Excess ammonia (NH3) in the circulation of dairy animals can reduce animal health and the quality of products for human consumption. To develop effective prevention and treatment methods, it is essential to examine the molecular mechanisms through which excess NH3 may affect the mammary gland. The present study used bovine mammary epithelial cells (BMECs) to evaluate the effects of exogenous NH4Cl on the abundance of circular RNAs (circRNAs) using high-throughput sequencing.
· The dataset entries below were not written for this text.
Lemma wp_reply C self cid ra data e dq ms :
  let sz := padded_message_size (Z.of_nat (length data)) in
  ep_ok C e -> holds_batch C e ms -> 0 <= cid < 2 ^ 31 -> Z.of_nat (length data) < 2 ^ 32 ->
  32 + sz <= C -> 0 <= ra -> send_ring_producer e + 2 ^ 35 < 2 ^ 64 ->
  wp (reply self cid ra data)
    (fun _ '(e', dq') =>
       ep_ok C e' /\ queued self e dq dq' /\ is_dirty e' = true /\
       holds_batch C e' ((if fits_cycle C e sz then ms else []) ++ [response cid data]) /\
       pending_calls e' = pending_calls e /\ peer_credit_balance e' = peer_credit_balance e /\
       (flow_ok C e -> sz + 32 <= ra <= resp_reservation e -> flow_ok C e') /\
       cycle_left C e sz e')
    (fun err '(e', dq') => sq_refused err e' /\ ep_ok C e' /\ same_peer e e' /\ dq' = dq /\
       fits_cycle C e sz = false /\ wrap_refused C e e') (e, dq).
Proof.
  intros sz Hok Hb Hcid Hd Hfit Hra Hlt. pose proof (ring_pos C e Hok) as [Hc _].
  pose proof (response_ok cid data Hcid Hd) as Hm. set (m := response cid data) in *.
  pose proof (msg_size_spec m Hm) as Hs. change sz with (msg_size m) in *.
  destruct (ok_remote C e Hok) as (rr & Hrr & Hsz).
  unfold reply. do 2 wp_step. cbn [fst]. rewrite Hrr, (u32_small (Z.of_nat _)) by lia.
  wp_step. apply wp_on_inner.
  eapply wp_mono; [apply (wp_handle_wrap C e (msg_size m)); [done|lia|lia]| |].
  2:{ intros er e' (H1 & H2 & H3 & _ & H4 & H5). split_and!; try done.
      unfold fits_cycle. apply Z.ltb_ge. lia. }
  intros b e1 (Hok1 & Hsp & Hpe & Hbb).
  pose proof (ok_res C e1 Hok1) as Hr1. destruct Hsp as (S1 & _ & S3 & S4 & S5 & _ & _ & _ & S9).
  assert (room C e1 m) as Hroom by (destruct b; destruct_and!; split; subst; lia).
  assert (holds_batch C e1 (if fits_cycle C e (msg_size m) then ms else [])) as Hb1.
  { apply (holds_batch_wrapped C e ms b e1 (msg_size m) Hb).
    destruct b; [by destruct_and!; split_and!|done]. }
  assert (fits_cycle C e (msg_size m) = negb b /\ if b then cycle_wrapped C e e1 else e1 = e)
    as [Hfit' Hw].
  { unfold fits_cycle. destruct b; destruct_and!; (split; [|done]); [apply Z.ltb_ge; lia|apply Z.ltb_lt; lia]. }
  wp_step. apply wp_on_inner. do 3 wp_step. cbn [fst].
  assert (ep_ok C (set_resp_reservation (saturating_sub (resp_reservation e1) ra) e1)) as Hok2
    by (apply ep_ok_lower_reservation; [done|unfold saturating_sub; lia]).
  apply (wp_append C (set_resp_reservation (saturating_sub (resp_reservation e1) ra) e1));
    try done.
  apply wp_mark_dirty. intros dq' Hdq. unfold queued in *. cbn in Hdq. rewrite S9 in Hdq.
  split_and!; try done.
  - by apply (appended_ok _ _ m) in Hok2 as [? ? ? ? ? ? ? ? ? ? ? ?].
  - by apply appended_holds.
  - intros Hfl Hle. apply (reply_flow C e e1 b ra m); try done.
    destruct b; [|done]. destruct_and!. by split_and!.
  - unfold cycle_left. rewrite Hfit'. destruct b; cbn [negb]; [by eapply cycle_wrapped_qp|by subst].
Qed.

(** ** The receive path *)

(** What the peer does with the messages of a batch whose first one starts at
    [off] in its receive ring: requests are stacked, responses are matched with
    the pending calls. *)
Fixpoint deliver (self qpn off : Z) (ms : list Msg) (slab : Slab U)
    (stack : list RecvMessage) (resps : list (U * list Z))
    : Slab U * list RecvMessage * list (U * list Z) :=
  match ms with
  | [] => (slab, stack, resps)
  | m :: ms =>
      if is_response (m_id m) then
        let '(u, slab') := slab_try_remove slab (from_response_id (m_id m)) in
        deliver self qpn (off + msg_size m) ms slab' stack
          (match u with Some u => resps ++ [(u, m_data m)] | None => resps end)
      else
        deliver self qpn (off + msg_size m) ms slab
          (mkRecv self qpn (m_id m) (off + HEADER_SIZE) (m_len m) (m_pig m * ALIGNMENT) :: stack)
          resps
  end.

Lemma decode_header_at ring off m :
  msg_ok m -> read_bytes ring off (length (msg_bytes m)) = msg_bytes m ->
  decode_header ring off = (m_id m, m_pig m, m_len m).
Proof.
  intros (H1 & H2 & H3) Hr. pose proof (length_msg_bytes m) as Hl.
  pose proof (decode_header_bytes (m_id m) (m_pig m) (m_len m) (m_data m)) as Hd.
  rewrite !u32_small in Hd by done. rewrite <-Hd. apply decode_header_ext.
  fold (msg_bytes m). rewrite <-Hr at 1. rewrite read_bytes_read; [by rewrite Nat.add_0_r|].
  unfold m_len in Hl. lia.
Qed.

Lemma read_data_at ring off m :
  read_bytes ring off (length (msg_bytes m)) = msg_bytes m ->
  read_bytes ring (off + 12) (length (m_data m)) = m_data m.
Proof.
  intros Hr. pose proof (length_msg_bytes m) as Hl. unfold m_len in Hl.
  rewrite <-(read_bytes_read ring off (length (msg_bytes m))) by lia. rewrite Hr.
  unfold msg_bytes. pose proof (length_header_bytes (m_id m) (m_pig m) (m_len m)) as Hh.
  rewrite read_bytes_app_r by lia. rewrite Hh. apply read_bytes_all.
Qed.

(** The endpoint after the messages have been consumed. *)
Definition consumed (n : Z) (slab : Slab U) e : EndpointInner Slab U :=
  set_pending_calls slab (set_last_recv_pos (u64 (last_recv_pos e + n)) e).

Lemma consumed_0 e : is_uint 64 (last_recv_pos e) -> consumed 0 (pending_calls e) e = e.
Proof. intros H. unfold consumed. rewrite Z.add_0_r, u64_small by done. by destruct e. Qed.

Lemma process_message_at C self qpn m st :
  let e := rs_ep st in
  let off := last_recv_pos e mod C in
  msg_ok m -> (exists k, 0 <= k /\ C = 2 ^ k) -> recv_ring_len e = C ->
  off + msg_size m <= C ->
  read_bytes (recv_ring e) (Z.to_nat off) (length (msg_bytes m)) = msg_bytes m ->
  let '(slab', stack', resps') :=
    deliver self qpn off [m] (pending_calls e) (rs_stack st) (rs_responses st) in
  process_message self qpn st =
    Some (mkRecvState (consumed (msg_size m) slab' e) stack' resps').
Proof.
  intros e off Hm (k & Hk & ->) Hlen Hfit Hr. pose proof (msg_size_spec m Hm) as Hs.
  assert (0 <= off) as Hoff by (apply Z.mod_pos_bound, Z.pow_pos_nonneg; lia).
  pose proof Hm as (_ & Hp & _). unfold is_uint in Hp.
  unfold process_message. fold e. rewrite Hlen, land_mask by done. fold off.
  rewrite (proj2 (Z.ltb_ge _ _)) by (unfold HEADER_SIZE, m_len in *; lia).
  rewrite (decode_header_at _ _ m Hm Hr). cbn [deliver].
  destruct (is_response (m_id m)) eqn:Er.
  - change (pending_calls (set_last_recv_pos _ e)) with (pending_calls e).
    destruct (slab_try_remove (pending_calls e) (from_response_id (m_id m))) as [[u|] slab'];
      [|done].
    rewrite slice_in by
      (cbn; unfold recv_ring_len in Hlen; unfold HEADER_SIZE, m_len in *; lia).
    do 2 f_equal. cbn [recv_ring set_last_recv_pos set_pending_calls]. do 3 f_equal.
    etrans; [|exact (read_data_at _ _ _ Hr)]. unfold HEADER_SIZE, m_len. f_equal; lia.
  - unfold ALIGNMENT. rewrite (u64_small (m_pig m * 32)) by lia. done.
Qed.

Lemma deliver_cons self qpn off m ms slab stack resps :
  deliver self qpn off (m :: ms) slab stack resps =
  let '(slab', stack', resps') := deliver self qpn off [m] slab stack resps in
  deliver self qpn (off + msg_size m) ms slab' stack' resps'.
Proof. cbn. by destruct (is_response _); [destruct (slab_try_remove _ _)|]. Qed.

(** Offsets of the messages left stay inside the cycle. *)
Lemma deliver_advance C pos n ring self qpn ms slab stack resps :
  0 < C -> 0 <= n -> Z.of_nat (length ring) = C -> Forall msg_ok ms ->
  msgs_at ring (pos mod C + n) ms ->
  deliver self qpn ((pos + n) mod C) ms slab stack resps =
    deliver self qpn (pos mod C + n) ms slab stack resps /\
  msgs_at ring ((pos + n) mod C) ms.
Proof.
  intros HC Hn Hlen Hms Hat. destruct ms as [|m ms]; [done|].
  pose proof Hat as (G1 & G2 & G3 & G4). pose proof (msg_size_spec m (Forall_inv Hms)).
  rewrite (mod_advance C pos) by lia. by rewrite Z.add_simpl_l.
Qed.

Lemma process_messages_at C self qpn ms st :
  let e := rs_ep st in
  let off := last_recv_pos e mod C in
  Forall msg_ok ms -> (exists k, 0 <= k /\ C = 2 ^ k) -> recv_ring_len e = C ->
  is_uint 64 (last_recv_pos e) -> last_recv_pos e + msgs_size ms < 2 ^ 64 ->
  msgs_at (recv_ring e) off ms ->
  let '(slab', stack', resps') :=
    deliver self qpn off ms (pending_calls e) (rs_stack st) (rs_responses st) in
  process_messages self qpn (length ms) st =
    Some (mkRecvState (consumed (msgs_size ms) slab' e) stack' resps').
Proof.
  intros e off Hok HC. subst e off. revert st.
  induction Hok as [|m ms Hm Hms IH]; intros st Hlen Hu Hlt Hat.
  { cbn. rewrite consumed_0 by done. by destruct st. }
  rewrite deliver_cons, msgs_size_cons in *. destruct Hat as (H1 & H2 & H3 & H4).
  pose proof (msg_size_spec m Hm) as Hs. pose proof (msgs_size_nonneg ms Hms) as Hn.
  unfold recv_ring_len in Hlen. rewrite Hlen in H2.
  pose proof (process_message_at C self qpn m st Hm HC Hlen H2 H3) as Hp.
  cbn [length process_messages].
  destruct (deliver self qpn _ [m] _ _ _) as [[slab1 stack1] resps1]. rewrite Hp.
  unfold is_uint in Hu.
  specialize (IH (mkRecvState (consumed (msg_size m) slab1 (rs_ep st)) stack1 resps1)).
  cbn [rs_ep rs_stack rs_responses] in IH.
  assert (last_recv_pos (consumed (msg_size m) slab1 (rs_ep st)) =
          last_recv_pos (rs_ep st) + msg_size m) as Epos by (cbn; apply u64_small; lia).
  change (pending_calls (consumed (msg_size m) slab1 (rs_ep st))) with slab1 in IH.
  change (recv_ring (consumed (msg_size m) slab1 (rs_ep st))) with (recv_ring (rs_ep st)) in IH.
  destruct (deliver_advance C (last_recv_pos (rs_ep st)) (msg_size m) (recv_ring (rs_ep st))
    self qpn ms slab1 stack1 resps1) as [Ed Ha]; [by destruct HC as (k & ? & ->); lia|lia|done..|].
  rewrite Epos, Ed in IH.
  destruct (deliver self qpn (_ + _) ms slab1 stack1 resps1) as [[slab2 stack2] resps2].
  rewrite IH; [|done|unfold is_uint; lia|lia|done].
  do 2 f_equal. unfold consumed. cbn. rewrite (u64_small (last_recv_pos _ + _)) by lia.
  by rewrite Z.add_assoc.
Qed.

(** ** One batch from ring to ring *)

Lemma read_bytes_split ring off n k :
  (k <= n)%nat ->
  read_bytes ring off k ++ read_bytes ring (off + k) (n - k) = read_bytes ring off n.
Proof.
  intros H. unfold read_bytes. rewrite <-drop_drop.
  rewrite <-(firstn_skipn k (take n (drop off ring))). f_equal.
  - by rewrite take_take, Nat.min_l.
  - by rewrite skipn_firstn_comm.
Qed.
#[export] Instance list_slab_laws : SlabLaws ListSlab.
Proof.
  split; cbn [list_slab_ops slab_new slab_get slab_insert slab_try_remove fst snd];
    unfold lslab_get, ListSlab.
  - intros U k. by destruct (k <? 0).
  - intros U s u. split; [lia|]. rewrite (proj2 (Z.ltb_ge _ _)) by lia.
    by rewrite Nat2Z.id, lookup_ge_None_2.
  - intros U s u k. destruct (k <? 0) eqn:E; guards; [by rewrite decide_False by lia|].
    case_decide as H.
    + subst. by rewrite Nat2Z.id, lookup_app_r, Nat.sub_diag by lia.
    + destruct (decide (Z.to_nat k < length s)%nat); [by rewrite lookup_app_l|].
      rewrite (lookup_ge_None_2 s) by lia. rewrite lookup_ge_None_2; [done|].
      rewrite length_app. cbn. lia.
  - done.
  - intros U s k k'. case_decide as H.
    + subst. destruct (k' <? 0) eqn:E; [done|].
      destruct (decide (Z.to_nat k' < length s)%nat).
      * by rewrite list_lookup_insert_eq.
      * by rewrite lookup_ge_None_2 by (rewrite length_insert; lia).
    + destruct (k' <? 0) eqn:E; [done|]. destruct (k <? 0) eqn:E'; [done|]. guards.
      rewrite list_lookup_insert_ne by lia. done.
Qed.

(** A connected endpoint with rings of [n] bytes and a send queue of [q] blocks. *)
Definition demo (n q : Z) : EndpointInner ListSlab Z :=
  match connect_ex (mkRemoteInfo 4096 7 n (n / 4)) true
          (endpoint_new (mkConfig n n (n / 4)) (Some (sq_new q)) 5 65536 1 4096 7) with
  | Some (e, Ok _) => e
  | _ => endpoint_new (mkConfig n n (n / 4)) None 5 0 0 0 0
  end.

(** Bytes the device writes into the receive ring of [r] at [off]. *)
Definition rdma_write (off : Z) (bytes : list Z) (r : EndpointInner ListSlab Z)
    : EndpointInner ListSlab Z :=
  set_recv_ring (write_bytes (recv_ring r) (Z.to_nat off) bytes) r.

(** Creation and connection leave an endpoint in the invariant. *)
Section Connect.
Context {Slab : Type -> Type} `{!SlabOps Slab} {U : Type}.
(* ===== verification/Store.v ===== *)
(** * Store: the chunk store of [aggfs/src/store.rs]

    Chunks in a persistent-memory region handed out by a bump allocator, with a
    chunk capacity per file.  The region ([PmemRegion], its mapping and cache
    flushes) is its bytes; [None] is a failed [assert!] or [expect]. *)

From S2P Require Import Prelude.

Module Store.

Record ChunkLocation : Type := mkChunk { offset : Z; valid_len : Z }.

Record PmemStore : Type := mkStore {
  region : list Z;
  chunk_table : gmap (Z * Z) ChunkLocation;
  next_offset : Z;
  file_chunk_size : gmap Z Z;
  max_chunk_capacity : Z;
}.

Definition store_new (r : list Z) (max : Z) : PmemStore := mkStore r ∅ 0 ∅ max.

Definition region_len (s : PmemStore) : Z := Z.of_nat (length (region s)).

Definition register_file (path_hash chunk_size : Z) (s : PmemStore) : PmemStore :=
  mkStore (region s) (chunk_table s) (next_offset s)
    (<[path_hash := chunk_size]> (file_chunk_size s)) (max_chunk_capacity s).

Definition effective_chunk_size (s : PmemStore) (path_hash : Z) : Z :=
  default (max_chunk_capacity s) (file_chunk_size s !! path_hash).
(* ===== verification/Wqe.v ===== *)
(** * Wqe: the segments of a work request, [mlx5/src/wqe/mod.rs]

    Every segment writer as the bytes it stores, in the big-endian layout of the
    device: control, RDMA, data, inline, address vectors, atomics (masked ones
    included) and tag matching; the three functions that patch a control segment
    in place.  A decoder of the control segment, by the layout the comments of
    the source give, reads every field back. *)
From S2P Require Import Prelude.

Module Wqe.

Definition CTRL_SEG_SIZE : Z := 16.
Definition RDMA_SEG_SIZE : Z := 16.
Definition DATA_SEG_SIZE : Z := 16.
Definition ATOMIC_SEG_SIZE : Z := 16.
Definition TM_SEG_SIZE : Z := 32.
Definition ADDRESS_VECTOR_SIZE : Z := 48.

(** [x.to_be()] stored through a pointer to an [8 * n]-bit integer. *)
Definition be_bytes (n : nat) (z : Z) : list Z := rev (le_bytes n z).
Definition be_value (bs : list Z) : Z := le_value (rev bs).

Inductive WqeOpcode : Type :=
| Nop | SendInval | RdmaWrite | RdmaWriteImm | Send | SendImm | RdmaRead
| AtomicCs | AtomicFa | AtomicMaskedCs | AtomicMaskedFa | TagMatching.

Definition opcode_u8 (o : WqeOpcode) : Z :=
  match o with
  | Nop => 0 | SendInval => 1 | RdmaWrite => 8 | RdmaWriteImm => 9 | Send => 10
  | SendImm => 11 | RdmaRead => 16 | AtomicCs => 17 | AtomicFa => 18
  | AtomicMaskedCs => 20 | AtomicMaskedFa => 21 | TagMatching => 40
  end.

(** [WqeFlags]: 16 bits, the low byte for [fm_ce_se], the high one for the PCIe
    control byte. *)
Definition FENCE : Z := 64.
Definition COMPLETION : Z := 8.
Definition SOLICITED : Z := 2.
Definition RELAXED_ORDERING : Z := 1024.
Definition fm_ce_se (flags : Z) : Z := Z.land flags 255.
Definition pcie_ctrl (flags : Z) : Z := Z.land (Z.shiftr flags 8) 255.

Record CtrlSegParams : Type := mkCtrl {
  opmod : Z;
  opcode : Z;
  wqe_idx : Z;
  qpn : Z;
  ds_cnt : Z;
  flags : Z;
  imm : Z;
}.

Definition write_ctrl_seg (p : CtrlSegParams) : list Z :=
  let opmod_idx_opcode :=
    Z.lor (Z.lor (u32 (Z.shiftl (opmod p) 24)) (u32 (Z.shiftl (wqe_idx p) 8))) (opcode p) in
  let qpn_ds := Z.lor (u32 (Z.shiftl (qpn p) 8)) (ds_cnt p) in
  let sig_stream_fm := Z.lor (u32 (Z.shiftl (pcie_ctrl (flags p)) 24)) (fm_ce_se (flags p)) in
  be_bytes 4 opmod_idx_opcode ++ be_bytes 4 qpn_ds ++ be_bytes 4 sig_stream_fm
    ++ be_bytes 4 (imm p).

(** Patches of a control segment that starts at [off] in [buf]. *)
Definition update_ctrl_seg_ds_cnt (buf : list Z) (off : nat) (ds : Z) : list Z :=
  write_bytes buf (off + 7) [ds].
Definition update_ctrl_seg_wqe_idx (buf : list Z) (off : nat) (idx : Z) : list Z :=
  write_bytes (write_bytes buf (off + 1) [u8 (Z.shiftr idx 8)]) (off + 2) [u8 idx].
Definition set_ctrl_seg_completion_flag (buf : list Z) (off : nat) : list Z :=
  match buf !! (off + 11)%nat with
  | Some current => write_bytes buf (off + 11) [Z.lor current 8]
  | None => buf
  end.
Among the identified circRNAs, circ02771 was the most significantly upregulated by exogenous NH4Cl (P<0.05), with a fold change of 4.12. The results of the apoptosis and proliferation assays, transmission electron microscopy, H&E staining, and immunohistochemistry revealed that circ02771 increased apoptosis and inflammation. A double luciferase reporter assay revealed that circ02771 targeted miR-194b, and the overexpression of circ02771 (pcDNA-circ02771) reduced (P<0.05) the expression of miR-194b and led to apoptosis and inflammation. Circ02771 also enhanced the expression of transforming growth factor beta-induced factor homeobox 1 (TGIF1), which is a target gene of miR-194b. Overall, this study suggests that the circ02771/miR-194b/TGIF1 axis plays a role in mediating the effects of NH4Cl on BMECs. Therefore, this axis provides a novel target to help control hazards within the mammary gland from high circulating NH4Cl levels.